Personal Paleo Thin Crust
Prep time: 5 min
Cook time: 9-10 min

Ingredients
  • ½ cup almond meal
  • 1 tbsp flax meal
  • 1/8 tsp salt
  • 1 egg
  • 1 tbsp water
Topping Ingredients
  • red bell peppers, thinly sliced
  • onions, thinly sliced
  • mushrooms, thinly sliced
  • 3 tbsp pizza sauce
  • 1 tbsp olive oil
  • 1 oz provolone,thinly silced (not paleo) 
  • 1 oz salami, thinly sliced
Video Tutorial




Instructions
  1. Preheat a pizza stone in a 400°F (or 205 °C) oven.
  2. To make the crust dough in a medium bowl mix together the almond meal, flax meal and salt.
  3. In a small bowl whisk together the egg and water until it’s fairly combined then add this to the dry ingredients and stir to combine.   You should have something with a loose play dough consistency once the flax meal has absorbed the liquid.
  4. Add a drizzle of olive oil to a small sheet of parchment paper and rub it around.
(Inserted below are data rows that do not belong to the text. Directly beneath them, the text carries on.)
(* ================================================================== *)
(** * The console

    [console.print(x)] of Rich reads [x] as console markup, unless it is
    called with [markup=False]: a tag in square brackets is taken out of the
    text and applied as a style, and a closing tag that closes nothing makes
    the call raise [MarkupError].  The source turns markup off for the text
    of the agent only.  The markup that the source writes itself is well
    formed; wherever it prints a text that it does not control (a tool
    result, a tool name, arguments, a file mention, an error message, a
    command), the call may raise.  What Rich makes of such a text is a
    parameter of the model, [markup].  The log records the calls of
    [console.print] with the text handed over; what the terminal shows for
    a text printed with [markup=False] (Rich still wraps it and replaces
    emoji codes) is not modelled. *)

(** A text handed to the console: its code points. *)
Definition text : Type := list N.

(** The code points of a string. *)
Definition codes (s : string) : text := map N_of_ascii (list_ascii_of_string s).

(** [sep.join(parts)] on texts. *)
Fixpoint text_join (sep : text) (parts : list text) : text :=
  match parts with
  | [] => []
  | p :: rest =>
      match rest with
      | [] => p
      | _ :: _ => p ++ sep ++ text_join sep rest
      end
  end.

(** What [console.print] does with a text read as markup: it shows
    [shown], or it raises [MarkupError] with [message]. *)
Inductive print_result : Type :=
  | Printed (shown : text)
  | MarkupFails (message : text).

(** The exceptions that leave a function of the source uncaught. *)
Inductive exn : Type :=
  | MarkupError (message : text)    (* out of [console.print] *)
  | PathError (message : string).   (* out of [expanduser()] or [Path.cwd()] *)

(** The exception of a print, if it raises. *)
Definition print_error (r : print_result) : option exn :=
  match r with
  | Printed _ => None
  | MarkupFails message => Some (MarkupError message)
  end.

(* ================================================================== *)
(** * [truncate_value] *)

Definition MAX_ARG_LENGTH : nat := 150.

(** [def truncate_value(value, max_length=MAX_ARG_LENGTH)] *)
Definition truncate_value (value : string) (max_length : nat) : string :=
  if Nat.ltb max_length (String.length value)
  then str_take max_length value +++ "..."
  else value.

(* ================================================================== *)
(** * [format_tool_message_content] *)

(** An item of a list-shaped tool content: a string, or any other value,
    kept as the text [json.dumps(item)] gives for it (or [str(item)],
    when [json.dumps] raises). *)
Inductive content_item : Type :=
  | ItemStr (s : string)
  | ItemOther (dumped : string).

(** [ToolMessage.content]. *)
Inductive tool_content : Type :=
  | ContentNone
  | ContentList (items : list content_item)
  | ContentStr (s : string).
  5. Place the dough onto the oiled parchment and flatten to the desired shape and thickness.  I shaped mine into an oblong measuring  6x9 inches.  You can do this with oiled hands or place a sheet of plastic wrap on top then use a rolling pin with light pressure.
  6. Remove the plastic, slide the parchment onto the pizza stone and bake it for 9-10 minutes. 
  7. To top the pizza stir together the first 5 ingredients on the list and spread it over the pizza.   Scatter over the provolone and salami then return it to the oven under the broiler for 2-4 minutes and serve.
Notes: 
  • The recipe amounts make a personal sized pizza.  To make a larger or thicker pizza, double triple or quadruple the recipe as necessary but be sure to tack some additional bake time to the instructions above.